Lemma output_layout_witness :
  index_path "out" (SinglePage.target (FrontPage_init "index" "Start")) = "out/index.html"
  /\ index_path "out" (CollectionPage.target Demo.blog) = "out/blog/index.html"
  /\ index_path "out" (PostPage.target Demo.post_a)
     = "out/blog/86f7e437faa5a7fce15d1ddcb9eaeaea377667b8/index.html"
  /\ index_path "out" (SinglePage.target (SinglePage_init "/srv/www" "Root" false))
     = "/srv/www/index.html".
Proof.
  assert (Hout : "out" <> "") by discriminate.
  assert (Hblog : relative_name "blog") by (repeat split; discriminate).
  destruct (output_layout "out" Hout eq_refl) as (Hfront & Hnamed & Hpost & Habs).
  split; [exact (Hfront "index" "Start")|].
  split; [exact (proj2 (Hnamed "blog" "Blog" false Hblog))|].
  split; [exact (Hpost "a" "a" Demo.blog Demo.post_a Hblog eq_refl)|].
  exact (Habs "/srv/www" "Root" false eq_refl eq_refl).
Defined.

(** X11. For a file [stem.md] of the directory of a collection, where the
    stem has no separator and is not made of dots only, the post the
    aggregator constructs is named by the stem, and the path its load reads
    is the path of that file: when the aggregator's test accepted the file,
    the source of the post exists. *)
Theorem discovered_post_reads_listed_file `{Env} (fs : FS) (name title stem : string)
    (hidden : bool) (p : PostPage.t) :
  let c := CollectionPage_init name title hidden in
  regular_stem stem ->
  constructed c (stem +:+ ".md") p ->
  PostPage.name p = stem
  /\ os_path.join input_dir (PostPage.src p)
     = os_path.join (collection_src_path c) (stem +:+ ".md")
  /\ (is_post_file fs (collection_src_path c) (stem +:+ ".md") = true ->
      exists text, read_file fs (os_path.join input_dir (PostPage.src p)) = Ok text).
Proof.
  intros c [Hsep Hdot] Hp. unfold constructed in Hp.
  rewrite (post_identifier_md stem Hsep Hdot) in Hp.
  destruct (PostPage_init_ok stem stem c) as (p' & Hp' & Hn & _ & _ & _ & _ & Hsrc & _).
  rewrite Hp in Hp'. injection Hp' as <-.
  assert (Hf : str.startswith (stem +:+ ".md") "/" = false).
  { destruct stem as [|a stem]; [reflexivity|].
    rewrite (startswith_append (String a stem) ".md" "/") by discriminate.
    apply startswith_sep_absent, Hsep. }
  assert (Hpath : os_path.join input_dir (PostPage.src p)
                  = os_path.join (collection_src_path c) (stem +:+ ".md")).
  { rewrite Hsrc. unfold collection_src_path. apply join_assoc, Hf. }
  split; [exact Hn|]. split; [exact Hpath|].
  intros Hpost. rewrite Hpath. unfold is_post_file in Hpost.
  apply andb_true_iff in Hpost as [Hfile _]. unfold isfile in Hfile. unfold read_file.
  destruct (files fs !! os_path.join (collection_src_path c) (stem +:+ ".md")) as [text|];
    [exists text; reflexivity | discriminate].
Qed.
(** * serial-meter: the TekPower TP4000ZC serial protocol decoder

    A shallow embedding of [serial-meter.c] and the properties of its
    packet framing ([read_packet]), digit decoding ([decode_digit],
    [print_display_number]) and attribute decoding ([decode_attributes],
    [print_attributes]).

    Conventions of the embedding:
    - C [int], [unsigned int], [unsigned long] and [unsigned char] values
      are integers in [Z]; bit operations are [Z.land], [Z.lor],
      [Z.shiftl], [Z.shiftr].
    - [unsigned char *buf] is a [list Z], read with [load] and written
      with [store]; [main] allocates 15 cells, of which 0..13 are used.
    - The serial line and the standard output are the two components of
      [world]; code that reads or prints lives in the monad [io], whose
      outcome is either a returned value or the status of [exit]. *)

From Stdlib Require Import ZArith String Ascii List Lia Bool.
From stdpp Require Import base list strings pretty.

Local Open Scope Z_scope.

(** ** Buffers *)

(** [buf[i]] as an rvalue.  The program only reads cells inside the array. *)
Definition load (buf : list Z) (i : Z) : Z := buf !!! Z.to_nat i.

(** [buf[i] = v].  A write outside the array would be undefined behaviour in
    C; here it leaves the list alone, and the theorems that need the write to
    land assume the buffer is long enough. *)
Definition store (buf : list Z) (i : Z) (v : Z) : list Z := <[Z.to_nat i := v]> buf.

(** ** The world: serial input and standard output *)

Record world : Type := World {
  pending : list Z;     (* bytes the descriptor still delivers, then end of file *)
  stdout : string       (* everything printed so far *)
}.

◆ GOAL OF THE EXERCISE ◆
Having read the entries, repeat them all exactly.

◆ RESPONSE FOR THIS EXERCISE ◆
Lemma output_layout_witness :
  index_path "out" (SinglePage.target (FrontPage_init "index" "Start")) = "out/index.html"
  /\ index_path "out" (CollectionPage.target Demo.blog) = "out/blog/index.html"
  /\ index_path "out" (PostPage.target Demo.post_a)
     = "out/blog/86f7e437faa5a7fce15d1ddcb9eaeaea377667b8/index.html"
  /\ index_path "out" (SinglePage.target (SinglePage_init "/srv/www" "Root" false))
     = "/srv/www/index.html".
Proof.
  assert (Hout : "out" <> "") by discriminate.
  assert (Hblog : relative_name "blog") by (repeat split; discriminate).
  destruct (output_layout "out" Hout eq_refl) as (Hfront & Hnamed & Hpost & Habs).
  split; [exact (Hfront "index" "Start")|].
  split; [exact (proj2 (Hnamed "blog" "Blog" false Hblog))|].
  split; [exact (Hpost "a" "a" Demo.blog Demo.post_a Hblog eq_refl)|].
  exact (Habs "/srv/www" "Root" false eq_refl eq_refl).
Defined.

(** X11. For a file [stem.md] of the directory of a collection, where the
    stem has no separator and is not made of dots only, the post the
    aggregator constructs is named by the stem, and the path its load reads
    is the path of that file: when the aggregator's test accepted the file,
    the source of the post exists. *)
Theorem discovered_post_reads_listed_file `{Env} (fs : FS) (name title stem : string)
    (hidden : bool) (p : PostPage.t) :
  let c := CollectionPage_init name title hidden in
  regular_stem stem ->
  constructed c (stem +:+ ".md") p ->
  PostPage.name p = stem
  /\ os_path.join input_dir (PostPage.src p)
     = os_path.join (collection_src_path c) (stem +:+ ".md")
  /\ (is_post_file fs (collection_src_path c) (stem +:+ ".md") = true ->
      exists text, read_file fs (os_path.join input_dir (PostPage.src p)) = Ok text).
Proof.
  intros c [Hsep Hdot] Hp. unfold constructed in Hp.
  rewrite (post_identifier_md stem Hsep Hdot) in Hp.
  destruct (PostPage_init_ok stem stem c) as (p' & Hp' & Hn & _ & _ & _ & _ & Hsrc & _).
  rewrite Hp in Hp'. injection Hp' as <-.
  assert (Hf : str.startswith (stem +:+ ".md") "/" = false).
  { destruct stem as [|a stem]; [reflexivity|].
    rewrite (startswith_append (String a stem) ".md" "/") by discriminate.
    apply startswith_sep_absent, Hsep. }
  assert (Hpath : os_path.join input_dir (PostPage.src p)
                  = os_path.join (collection_src_path c) (stem +:+ ".md")).
  { rewrite Hsrc. unfold collection_src_path. apply join_assoc, Hf. }
  split; [exact Hn|]. split; [exact Hpath|].
  intros Hpost. rewrite Hpath. unfold is_post_file in Hpost.
  apply andb_true_iff in Hpost as [Hfile _]. unfold isfile in Hfile. unfold read_file.
  destruct (files fs !! os_path.join (collection_src_path c) (stem +:+ ".md")) as [text|];
    [exists text; reflexivity | discriminate].
Qed.
(** * serial-meter: the TekPower TP4000ZC serial protocol decoder

    A shallow embedding of [serial-meter.c] and the properties of its
    packet framing ([read_packet]), digit decoding ([decode_digit],
    [print_display_number]) and attribute decoding ([decode_attributes],
    [print_attributes]).

    Conventions of the embedding:
    - C [int], [unsigned int], [unsigned long] and [unsigned char] values
      are integers in [Z]; bit operations are [Z.land], [Z.lor],
      [Z.shiftl], [Z.shiftr].
    - [unsigned char *buf] is a [list Z], read with [load] and written
      with [store]; [main] allocates 15 cells, of which 0..13 are used.
    - The serial line and the standard output are the two components of
      [world]; code that reads or prints lives in the monad [io], whose
      outcome is either a returned value or the status of [exit]. *)

From Stdlib Require Import ZArith String Ascii List Lia Bool.
From stdpp Require Import base list strings pretty.

Local Open Scope Z_scope.

(** ** Buffers *)

(** [buf[i]] as an rvalue.  The program only reads cells inside the array. *)
Definition load (buf : list Z) (i : Z) : Z := buf !!! Z.to_nat i.

(** [buf[i] = v].  A write outside the array would be undefined behaviour in
    C; here it leaves the list alone, and the theorems that need the write to
    land assume the buffer is long enough. *)
Definition store (buf : list Z) (i : Z) (v : Z) : list Z := <[Z.to_nat i := v]> buf.

(** ** The world: serial input and standard output *)

Record world : Type := World {
  pending : list Z;     (* bytes the descriptor still delivers, then end of file *)
  stdout : string       (* everything printed so far *)
}.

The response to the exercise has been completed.